## WHAT IS NEEDED
Lines below that include the word "then" should each be copied.

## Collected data
(** [JSON.parse(text) as string[]]: [None] stands for the [SyntaxError]
    of a malformed text.  A text that denotes anything but an array of
    strings is outside this model and is refused as well. *)
Definition JSON_parse (text : string) : option (list string) :=
  match skip_ws (list_ascii_of_string text) with
  | "["%char :: r =>
      match skip_ws r with
      | "]"%char :: r' =>
          match skip_ws r' with
          | [] => Some []
          | _ => None
          end
      | _ => parse_elements (length r) r
      end
  | _ => None
  end.

(** *** Arithmetic on numbers and the operators on values *)

Definition is_zero (q : Q) : bool := Qnum q =? 0.
Definition is_negative (q : Q) : bool := Qnum q <? 0.

Definition num_add (a b : JSNumber) : JSNumber :=
  match a, b with
  | NaN, _ | _, NaN => NaN
  | Infinity s, Infinity t => if Bool.eqb s t then Infinity s else NaN
  | Infinity s, Finite _ | Finite _, Infinity s => Infinity s
  | Finite x, Finite y => Finite (Qred (x + y))
  end.

Definition num_sub (a b : JSNumber) : JSNumber := num_add a (negate b).

Definition num_mul (a b : JSNumber) : JSNumber :=
  match a, b with
  | NaN, _ | _, NaN => NaN
  | Infinity s, Infinity t => Infinity (xorb s t)
  | Infinity s, Finite y | Finite y, Infinity s =>
      if is_zero y then NaN else Infinity (xorb s (is_negative y))
  | Finite x, Finite y => Finite (Qred (x * y))
  end.

Definition num_div (a b : JSNumber) : JSNumber :=
  match a, b with
  | NaN, _ | _, NaN => NaN
  | Infinity _, Infinity _ => NaN
  | Infinity s, Finite y => Infinity (xorb s (is_negative y))
  | Finite _, Infinity _ => Finite 0
  | Finite x, Finite y =>
      if is_zero y
      then if is_zero x then NaN else Infinity (is_negative x)
      else Finite (Qred (x / y))
  end.

(** The integer part, towards zero. *)
Definition truncate (q : Q) : Z := Z.quot (Qnum q) (Zpos (Qden q)).

Definition num_mod (a b : JSNumber) : JSNumber :=
  match a, b with
  | NaN, _ | _, NaN => NaN
  | Infinity _, _ => NaN
  | Finite x, Infinity _ => Finite x
  | Finite x, Finite y =>
      if is_zero y then NaN
      else Finite (Qred (x - y * inject_Z (truncate (x / y))))
  end.

Definition num_lt (a b : JSNumber) : bool :=
  match a, b with
  | NaN, _ | _, NaN => false
  | Infinity s, Infinity t => s && negb t
  | Infinity s, Finite _ => s
  | Finite _, Infinity t => negb t
  | Finite x, Finite y => match (x ?= y)%Q with Lt => true | _ => false end
  end.

Definition num_eq (a b : JSNumber) : bool :=
  match a, b with
  | NaN, _ | _, NaN => false
  | Infinity s, Infinity t => Bool.eqb s t
  | Finite x, Finite y => Qeq_bool x y
  | _, _ => false
  end.

(** [ToNumber] on the primitive values; an object is taken to have no
    numeric conversion. *)
Definition ToNumber (v : StackValue) : JSNumber :=
  match v with
  | VNumber n => n
  | VString s => Number s
  | VBoolean b => Finite (if b then 1 else 0)
  | VNull => Finite 0
  | VUndefined => NaN
  | VObject _ => NaN
  end.

(** [a + b].  Two strings are concatenated and other operands are added
    as numbers; an operand pair that mixes a string with another type would
    need the rendering of that value as text, which is not modelled: the
    words of [src/core/arithmetic.ts] take their operands [as number]. *)
Definition js_add (a b : StackValue) : StackValue :=
  match a, b with
  | VString s, VString t => VString (s ++ t)
  | _, _ => VNumber (num_add (ToNumber a) (ToNumber b))
  end.

Definition js_sub (a b : StackValue) : StackValue :=
  VNumber (num_sub (ToNumber a) (ToNumber b)).

Definition js_mul (a b : StackValue) : StackValue :=
  VNumber (num_mul (ToNumber a) (ToNumber b)).

Definition js_div (a b : StackValue) : StackValue :=
  VNumber (num_div (ToNumber a) (ToNumber b)).

Definition js_mod (a b : StackValue) : StackValue :=
  VNumber (num_mod (ToNumber a) (ToNumber b)).

(** [a < b] *)
Definition js_lt (a b : StackValue) : bool :=
  match a, b with
  | VString s, VString t => String.ltb s t
  | _, _ => num_lt (ToNumber a) (ToNumber b)
  end.

(** [a <= b] *)
Definition js_le (a b : StackValue) : bool :=
  match a, b with
  | VString s, VString t => String.leb s t
  | _, _ => let x := ToNumber a in let y := ToNumber b in
            num_lt x y || num_eq x y
  end.

(** [a === b] *)
Definition js_strict_eq (a b : StackValue) : bool :=
  match a, b with
  | VNumber x, VNumber y => num_eq x y
  | VString s, VString t => String.eqb s t
  | VBoolean x, VBoolean y => Bool.eqb x y
  | VObject r, VObject r' => Nat.eqb r r'
  | VNull, VNull => true
  | VUndefined, VUndefined => true
  | _, _ => false
  end.

(** ** Core words ([src/core/stack-ops.ts], [src/core/arithmetic.ts]) *)

(** The clock reading of [new Date()] when the modules of the core words
    were loaded. *)
Definition load_time : Date := 0.

Definition core_word (name stackEffect : string) (body : SE Stack.t unit)
    (documentation : string) : Word :=
  mkWord name stackEffect (Native body) false true CORE
    (mkWordMetadata load_time 0 None (Some documentation)).

Definition DUP : Word :=
  core_word "DUP" "( n -- n n )"
    (value ← Stack.peek; Stack.push value)
    "Duplicate the top stack value".

Definition DROP : Word :=
  core_word "DROP" "( n -- )"
    (_ ← Stack.pop; mret tt)
    "Remove the top stack value".

Definition SWAP : Word :=
  core_word "SWAP" "( a b -- b a )"
    (b ← Stack.pop; a ← Stack.pop; Stack.push b;; Stack.push a)
    "Swap the top two stack values".

Definition OVER : Word :=
  core_word "OVER" "( a b -- a b a )"
    (b ← Stack.pop; a ← Stack.peek; Stack.push b;; Stack.push a)
    "Copy the second stack value to the top".

Definition ROT : Word :=
  core_word "ROT" "( a b c -- b c a )"
    (c ← Stack.pop; b ← Stack.pop; a ← Stack.pop;
     Stack.push b;; Stack.push c;; Stack.push a)
    "Rotate the top three stack values".

Definition TWODUP : Word :=
  core_word "2DUP" "( a b -- a b a b )"
    (b ← Stack.pop; a ← Stack.pop;
     Stack.push a;; Stack.push b;; Stack.push a;; Stack.push b)
    "Duplicate the top two stack values".

Definition TWODROP : Word :=
  core_word "2DROP" "( a b -- )"
    (_ ← Stack.pop; _ ← Stack.pop; mret tt)
    "Remove the top two stack values".

Definition TWOSWAP : Word :=
  core_word "2SWAP" "( a b c d -- c d a b )"
    (d ← Stack.pop; c ← Stack.pop; b ← Stack.pop; a ← Stack.pop;
     Stack.push c;; Stack.push d;; Stack.push a;; Stack.push b)
    "Swap the top two pairs of stack values".

Definition stackOps : list Word :=
  [DUP; DROP; SWAP; OVER; ROT; TWODUP; TWODROP; TWOSWAP].

(** The shape shared by the arithmetic and comparison words: pop [b], pop
    [a], push [op a b]. *)
Definition binary (op : StackValue → StackValue → StackValue)
    : SE Stack.t unit :=
  b ← Stack.pop; a ← Stack.pop; Stack.push (op a b).

Definition ADD : Word :=
  core_word "+" "( a b -- sum )" (binary js_add) "Add two numbers".

Definition SUB : Word :=
  core_word "-" "( a b -- difference )" (binary js_sub) "Subtract b from a".

Definition MUL : Word :=
  core_word "*" "( a b -- product )" (binary js_mul) "Multiply two numbers".

Definition DIV : Word :=
  core_word "/" "( a b -- quotient )" (binary js_div) "Divide a by b".

Definition MOD : Word :=
  core_word "MOD" "( a b -- remainder )" (binary js_mod)
    "Calculate remainder of a divided by b".

Definition EQ : Word :=
  core_word "=" "( a b -- bool )"
    (binary (λ a b, VBoolean (js_strict_eq a b)))
    "Test if two values are equal".

Definition LT : Word :=
  core_word "<" "( a b -- bool )"
    (binary (λ a b, VBoolean (js_lt a b)))
    "Test if a is less than b".

Definition GT : Word :=
  core_word ">" "( a b -- bool )"
    (binary (λ a b, VBoolean (js_lt b a)))
    "Test if a is greater than b".

Definition LTE : Word :=
  core_word "<=" "( a b -- bool )"
    (binary (λ a b, VBoolean (js_le a b)))
    "Test if a is less than or equal to b".

Definition GTE : Word :=
  core_word ">=" "( a b -- bool )"
    (binary (λ a b, VBoolean (js_le b a)))
    "Test if a is greater than or equal to b".

Definition arithmeticOps : list Word :=
  [ADD; SUB; MUL; DIV; MOD; EQ; LT; GT; LTE; GTE].

(** [src/core/index.ts].  The words of [strings.ts], [console.ts] and
    [dom.ts], which the index collects as well, act on text, on the console
    and on the DOM of the host; they are left out, and no property below
    depends on which native words the dictionary holds. *)
Definition CoreWords : list Word := stackOps ++ arithmeticOps.

(** ** The store *)

#[global] Instance Stack_inhabited : Inhabited Stack.t :=
  populate (Stack.mk [] 0).
#[global] Instance Dictionary_inhabited : Inhabited Dictionary.t :=
  populate Dictionary.new.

## RESPONSE BELOW
  | Infinity s, Infinity t => if Bool.eqb s t then Infinity s else NaN
      if is_zero y then NaN else Infinity (xorb s (is_negative y))
      then if is_zero x then NaN else Infinity (is_negative x)
      if is_zero y then NaN
  | VBoolean b => Finite (if b then 1 else 0)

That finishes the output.